(** The body of [processRequest] after [await POST(endpoint, opts)]. *)
Definition processRequest (c : ChunkConfig) (call : Data) (st : Progress)
    : Res Progress :=
  let complete := S (st_complete st) in
  if truthy_count (data_ethCallCount call) then
    let ethCallCount :=
      (st_ethCallCount st + default 0 (data_ethCallCount call))%Z in
    if String.eqb (chunk_combine c) "array" then
      match spread (data_output call) with
      | Ok xs =>
          Ok {| st_ethCallCount := ethCallCount;
                st_output := st_output st ++ xs;
                st_complete := complete |}
      | Throw e => Throw e
      end
    else if String.eqb (chunk_combine c) "balances" then
      Ok {| st_ethCallCount := ethCallCount;
            st_output := st_output st ++ [data_output call];
            st_complete := complete |}
    else
      Ok {| st_ethCallCount := ethCallCount;
            st_output := st_output st;
            st_complete := complete |}
  else
    Ok {| st_ethCallCount := st_ethCallCount st;
          st_output := st_output st;
          st_complete := complete |}.

(** The guard of [POST]:
    [options && options.chunk && options[options.chunk.param].length > options.chunk.length].
    Reading [.length] of an absent list raises a TypeError. *)
Definition chunking (options : option Options)
    : Res (option (Options * ChunkConfig * list Call)) :=
  match options with
  | None => Ok None
  | Some o =>
      match chunk o with
      | None => Ok None
      | Some c =>
          match batch o with
          | None => Throw (TypeError "Cannot read properties of undefined (reading 'length')")
          | Some l =>
              if (chunk_length c <? Z.of_nat (length l))%Z
              then Ok (Some (o, c, l))
              else Ok None
          end
      end
  end.

Section Api.

(** The process environment, the remote service reached by [axios.post]
    (as a function of the request), the order in which the jobs running
    in the limiter finish (at the [t]-th completion the job at position
    [pick t mod r] among the [r] running ones settles), and
    [utility.sum] of sdk/util.js. *)
Variable env : Env.
Variable axios_post : string → option Options → Res Data.
Variable pick : nat → nat.
Variable utility_sum : list Output → Output.

(** A template literal prints an unset variable as "undefined". *)
Definition template (v : option string) : string := default "undefined" v.

Definition post_url (endpoint : string) : string :=
  let url :=
    template (DEFIPULSE_API_URL env) +:+ "/" +:+ template (DEFIPULSE_KEY env) +:+ endpoint in
  match INFURA_KEY env with
  | Some k => if truthy_string k then url +:+ "?infura-key=" +:+ k else url
  | None => url
  end.

(** [await axios.post(url, options)]: one request, settled by the service. *)
Definition axios_post_request (url : string) (options : option Options) : M Data :=
  Some (axios_post url options, [(url, options)]).

(** [process.env.ADAPTER_CONCURRENCY || 1] *)
Definition maxConcurrent : nat :=
  match ADAPTER_CONCURRENCY env with
  | Some k => Pos.to_nat k
  | None => 1
  end.

Section Limiter.

(** The recursive call [POST(endpoint, opts)] on one chunk, and the chunk
    configuration read by [processRequest]. *)
Variable post : list Call → M Data.
Variable cfg : ChunkConfig.
(** * AVR_I2C: the TWI master driver of [Sources/i2c.c]

    The driver talks to the two-wire interface of an AVR through four
    memory-mapped registers.  The embedding below runs the C functions on a
    machine made of a peripheral (any implementation of the register
    interface), the caller's RAM, and the record of every volatile register
    access the code performs.  Bus-level statements (Start, Stop, byte
    written, byte read with ACK or NACK) are read off that record. *)

From Stdlib Require Import ZArith List Bool Lia.
Import ListNotations.

Local Open Scope Z_scope.

(** ** Machine integers *)

(** Conversion to [uint8_t] and [uint16_t]. *)
Definition u8 (x : Z) : Z := x mod 256.
Definition u16 (x : Z) : Z := x mod 65536.

(** [(1 << b)] as the C code writes it. *)
Definition bit (b : Z) : Z := Z.shiftl 1 b.

(** ** Registers and their bit names *)

(** The TWI registers the driver touches. *)
Inductive reg : Type := TWBR | TWSR | TWCR | TWDR.

Definition reg_eqb (a b : reg) : bool :=
  match a, b with
  | TWBR, TWBR | TWSR, TWSR | TWCR, TWCR | TWDR, TWDR => true
  | _, _ => false
  end.

(** Bit numbers named by the source.  They come from the device header of
    the tool chain ([<avr/io.h>], pulled in through [aKaReZa.h]), which is
    not part of the repository, so the development is parametric in them. *)
Class TwiBits : Type := {
  TWINT : Z;
  TWEA : Z;
  TWSTA : Z;
  TWSTO : Z;
  TWEN : Z;
  TWPS0 : Z;
  TWPS1 : Z
}.

(** What the proofs need of a layout: the five TWCR bits are distinct
    positions of one byte. *)
Definition twcr_layout_ok (B : TwiBits) : bool :=
  forallb (fun b => (0 <=? b) && (b <? 8)) [TWINT; TWEA; TWSTA; TWSTO; TWEN]
  && negb (TWINT =? TWEA) && negb (TWINT =? TWSTA) && negb (TWINT =? TWSTO)
  && negb (TWINT =? TWEN) && negb (TWEA =? TWSTA) && negb (TWEA =? TWSTO)
  && negb (TWEA =? TWEN) && negb (TWSTA =? TWSTO) && negb (TWSTA =? TWEN)
  && negb (TWSTO =? TWEN).

(** The two prescaler bits of TWSR are distinct positions of one byte. *)
Definition twsr_layout_ok (B : TwiBits) : bool :=
  (0 <=? TWPS0) && (TWPS0 <? 8) && (0 <=? TWPS1) && (TWPS1 <? 8)
  && negb (TWPS0 =? TWPS1).

(** The layout of the ATmega328, the part the source names as its target. *)
Definition atmega328 : TwiBits :=
  {| TWINT := 7; TWEA := 6; TWSTA := 5; TWSTO := 4; TWEN := 2;
     TWPS0 := 0; TWPS1 := 1 |}.

(** Constants of [i2c.h]. *)
Definition __i2c_WriteCmd : Z := 0.
Definition __i2c_ReadCmd : Z := 1.
Definition __i2c_ackCmd : Z := 1.
Definition __i2c_nackCmd : Z := 0.

(** Conversion of an [int] to [bool] at a call. *)
Definition to_bool (x : Z) : bool := negb (x =? 0).

(** ** The peripheral and the machine *)

(** The register interface of the peripheral: a store changes its state, a
    load returns a value and may change its state too (the registers are
    volatile). *)
Class Peripheral : Type := {
  Dev : Type;
  dev_store : reg -> Z -> Dev -> Dev;
  dev_load : reg -> Dev -> Z * Dev
}.

(** One volatile access, with the value stored or loaded. *)
Inductive access : Type :=
| Store (r : reg) (v : Z)
| Load (r : reg) (v : Z).

Definition access_reg (e : access) : reg :=
  match e with Store r _ => r | Load r _ => r end.

Section Driver.

Context {B : TwiBits} {P : Peripheral}.

(** The peripheral and the data memory the caller's pointers point into. *)
Record machine : Type := {
  dev : Dev;
  ram : Z -> Z
}.

(** A computation returns a value, the next machine and the register
    accesses it made, in order; [None] when a polling loop was not
    released within its budget. *)
Definition M (A : Type) : Type := machine -> option (A * machine * list access).

Definition ret {A : Type} (a : A) : M A := fun s => Some (a, s, []).

Definition bind {A C : Type} (m : M A) (f : A -> M C) : M C :=
  fun s =>
    match m s with
    | None => None
    | Some (a, s1, t1) =>
        match f a s1 with
        | None => None
        | Some (c, s2, t2) => Some (c, s2, t1 ++ t2)
        end
    end.

Notation "x <- m ;; f" := (bind m (fun x => f))
  (at level 61, m at next level, right associativity).
Notation "m ;; f" := (bind m (fun _ => f))
  (at level 61, right associativity).

(** [REG = v] on an 8-bit volatile register. *)
Definition store (r : reg) (v : Z) : M unit :=
  fun s => Some (tt, {| dev := dev_store r (u8 v) (dev s); ram := ram s |},
                 [Store r (u8 v)]).

(** Reading an 8-bit volatile register. *)
Definition load (r : reg) : M Z :=
  fun s =>
    let (v, d) := dev_load r (dev s) in
    Some (u8 v, {| dev := d; ram := ram s |}, [Load r (u8 v)]).

(** [*p] and [*p = v] on a [uint8_t *]. *)
Definition peek (p : Z) : M Z := fun s => Some (u8 (ram s p), s, []).

Definition poke (p v : Z) : M unit :=
  fun s => Some (tt, {| dev := dev s;
                        ram := fun q => if q =? p then u8 v else ram s q |}, []).

(** ** Macros of [aKaReZa.h] *)

(** Modelled from the spec: the macro [bitSet] of [aKaReZa.h], which is not
    in the repository; "single-bit set on a control register", a
    read-modify-write of the register. *)
Definition bitSet (r : reg) (b : Z) : M unit :=
  v <- load r ;; store r (Z.lor v (bit b)).

(** Modelled from the spec: the macro [bitClear] of [aKaReZa.h]; "single-bit
    clear on a control register", a read-modify-write of the register. *)
Definition bitClear (r : reg) (b : Z) : M unit :=
  v <- load r ;; store r (Z.land v (Z.lnot (bit b))).

(** Modelled from the spec: the macro [bitWaitHigh] of [aKaReZa.h]; "blocks
    (polls) until the named bit becomes 1; no timeout, no escape".  Every
    iteration reads the register once; [fuel] bounds the number of reads
    the model follows. *)
Fixpoint bitWaitHigh (fuel : nat) (r : reg) (b : Z) : M unit :=
  match fuel with
  | O => fun _ => None
  | S fuel' =>
      v <- load r ;;
      if Z.testbit v b then ret tt else bitWaitHigh fuel' r b
  end.
(** A datetime64 column: time stamps and missing values (NaT), one time
    stamp at least -- the dtype pandas gives a column of such values. *)
Definition is_datetime64 (cs : list cell) : bool :=
  forallb (fun c => match c with Timestamp _ | NA => true | _ => false end) cs
  && existsb (fun c => match c with Timestamp _ => true | _ => false end) cs.

(** One value of a column cast to int64.  In a datetime64 column
    ([datetime]) the cast yields the integer that represents the value:
    the nanoseconds of a time stamp, the smallest integer for NaT.  In
    any other column the value goes through [int()]: an integer must fit
    64 bits, text must be an integer literal, a missing value (NaN) has
    no integer, and a date object is refused. *)
Definition int64_of (datetime : bool) (c : cell) : result cell :=
  if datetime then
    match c with
    | Timestamp d => int64 (epoch_ns d)
    | _ => Ok (Int (- 2 ^ 63))
    end
  else
    match c with
    | Int z => int64 z
    | Str s => z ← or_raise (PyStr.int s) ValueError; int64 z
    | NA => Raise ValueError
    | Timestamp _ | DateObj _ => Raise TypeError
    end.

(** [series.astype('int64')] on the values of a column, in order: the
    first value that cannot be cast raises. *)
Definition astype_int64 (cs : list cell) : result (list cell) :=
  mapR (int64_of (is_datetime64 cs)) cs.

(** [series.fillna(v)] on one value. *)
Definition fillna (v : cell) (c : cell) : cell :=
  match c with
  | NA => v
  | _ => c
  end.

(** Key of a row: its cells at the key positions. *)
Definition key_of (ks : list nat) (r : Row) : list cell :=
  map (fun j => cell_at j r) ks.

(** Rows of the right table whose key equals the key of [l], in the
    order of the right table.  Missing values compare equal, as in
    pandas. *)
Definition matches (lks rks : list nat) (rs : list Row) (l : Row) : list Row :=
  List.filter (fun r => bool_decide (key_of rks r = key_of lks l)) rs.
Lemma respects_emit_instruction R Bitstream Pos Opcode :
  (∀ cb p Pos m, keeps_registry (run_Callback cb p Pos m)) →
  (∀ Pos, keeps_registry (Print_JumpCalls Pos)) →
  respects R (emit_instruction Bitstream Pos Opcode)
    (λ ops Pos', ∃ op, at_index ops Opcode = Some op ∧ Pos' = Pos + bytes_of op).
Proof.
  intros Hcb Hjc. unfold emit_instruction.
  apply respects_then; [apply respects_modify; by intros w|].
  apply respects_then; [by apply respects_invoke_Callback|].
  eapply respects_bind; [apply respects_get|]. intros w1.
  eapply respects_weaken with (R := R) (Q := λ ops Pos', ∃ op, at_index ops Opcode = Some op ∧ Pos' = Pos + bytes_of op);
    [|tauto|auto].
  apply respects_then; [apply respects_when, respects_modify, Hjc|].
  eapply respects_bind; [apply respects_get|]. intros w2.
  eapply respects_weaken with (R := R) (Q := λ ops Pos', ∃ op, at_index ops Opcode = Some op ∧ Pos' = Pos + bytes_of op);
    [|tauto|auto].
  apply respects_then; [apply respects_when, respects_printf|].
  eapply respects_bind; [apply respects_get|]. intros w3.
  eapply respects_weaken with (R := R) (Q := λ ops Pos', ∃ op, at_index ops Opcode = Some op ∧ Pos' = Pos + bytes_of op);
    [|tauto|auto].
  apply respects_then.
  { apply respects_when.
    eapply respects_bind; [apply respects_defined|]. intros op.
    eapply respects_bind; [apply respects_defined|]. intros row.
    apply respects_printf. }
  eapply respects_bind; [apply respects_get|]. intros w4.
  eapply respects_weaken with (R := R) (Q := λ ops Pos', ∃ op, at_index ops Opcode = Some op ∧ Pos' = Pos + bytes_of op);
    [|tauto|auto].
  apply respects_then.
  { apply respects_when.
    eapply respects_bind; [apply respects_opcode_bytes|]. intros n.
    apply respects_then; [apply respects_print_opcode_bytes|].
    apply respects_then; [apply respects_printf|].
    apply respects_print_missing_spaces. }
  eapply respects_bind; [apply respects_get|]. intros w5.
  eapply respects_weaken with (R := R) (Q := λ ops Pos', ∃ op, at_index ops Opcode = Some op ∧ Pos' = Pos + bytes_of op);
    [|tauto|auto].
  apply respects_then.
  { destruct (is_empty (dis_code w5)).
    - eapply respects_bind; [apply respects_defined|]. intros op.
      apply respects_printf.
    - destruct (is_empty (dis_comment w5) || negb (Show_Comments (dis_opts w5)));
        [apply respects_printf|].
      destruct (negb (Show_PseudoCode (dis_opts w5))); apply respects_printf. }
  eapply respects_bind; [apply respects_get|]. intros w6.
  apply respects_then; [apply respects_printf|].
  eapply respects_bind; [apply respects_opcode_bytes|]. intros n.
  apply respects_ret. intros ops [_ (op & Hin & ->)]. by exists op.
Qed.

Lemma respects_emit_invalid R Bitstream Pos :
  respects R (emit_invalid Bitstream Pos) (λ _ Pos', Pos' = Pos + 2).
Proof.
  unfold emit_invalid.
  eapply respects_bind; [apply respects_defined|]. intros hi.
  eapply respects_bind; [apply respects_defined|]. intros lo.
  apply respects_then; [apply respects_printf|]. by apply respects_ret.
Qed.

(** An iteration of the second loop moves the cursor by what the tag
    provider reports, by 2, or by the bytes of a registered entry. *)
Lemma respects_pass2_body R Bitstream Pos :
  collaborators_keep_registry → tags_go_forward →
  respects R (pass2_body Bitstream Pos)
    (λ ops Pos', Pos < Pos' ∨ ∃ op, op ∈ ops ∧ Pos' = Pos + bytes_of op).
Proof.
  intros (Hcb & Hjc & _ & _ & Htag) Hfw. unfold pass2_body.
  eapply respects_bind with (P := λ _ Added, 0 ≤ Added).
  { intros w Hw. unfold call. specialize (Htag Bitstream Pos w).
    specialize (Hfw Bitstream Pos w).
    destruct (Tagfile_Process_Data Bitstream Pos w) as [Added w1]. auto. }
  intros Added. destruct (Z.eqb_spec Added 0) as [->|Hne]; simpl.
  - eapply respects_bind; [apply respects_resolve|]. intros Opcode.
    destruct (negb (Opcode =? -1)).
    + eapply (respects_weaken (λ _, True));
        [by apply respects_emit_instruction|done|].
      intros ops Pos' _ (op & Hop & ->). right.
      exists op. split; [by eapply at_index_elem_of|reflexivity].
    + eapply (respects_weaken (λ _, True)); [apply respects_emit_invalid|done|].
      intros ops a _ ->. left. lia.
  - apply respects_ret. intros ops [_ Hpos]. left. lia.
Qed.

End Respects.

(** *** Termination of the two loops *)

Lemma bytes_of_whole op :
  8 ≤ Get_Bitmask_Length (Opcode_String op) → 1 ≤ bytes_of op.
Proof. intros H. unfold bytes_of. apply Z.quot_le_lower_bound; lia. Qed.

Lemma whole_bytes_step dis_op Pos Pos' :
  whole_bytes dis_op →
  (Pos < Pos' ∨ ∃ op, op ∈ dis_op ∧ Pos' = Pos + bytes_of op) →
  Pos + 1 ≤ Pos'.
Proof.
  intros Hwhole [Hlt|(op & Hin & ->)]; [lia|].
  unfold whole_bytes in Hwhole. rewrite Forall_forall in Hwhole.
  pose proof (bytes_of_whole op (Hwhole op Hin)). lia.
Qed.

Section Termination.

Context `{Env : Environment}.

Lemma respects_assume {A} R (φ : Prop) (c : M A) Q :
  (φ → respects R c Q) → respects (λ ops, R ops ∧ φ) c Q.
Proof. intros Hc w [Hw Hφ]. by apply Hc. Qed.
★ ★ ★ ★
> _Aim of the task_: What lines of the material above include "left"? Copy each one.

> _Written solution_:
      intros ops a _ ->. left. lia.
  - apply respects_ret. intros ops [_ Hpos]. left. lia.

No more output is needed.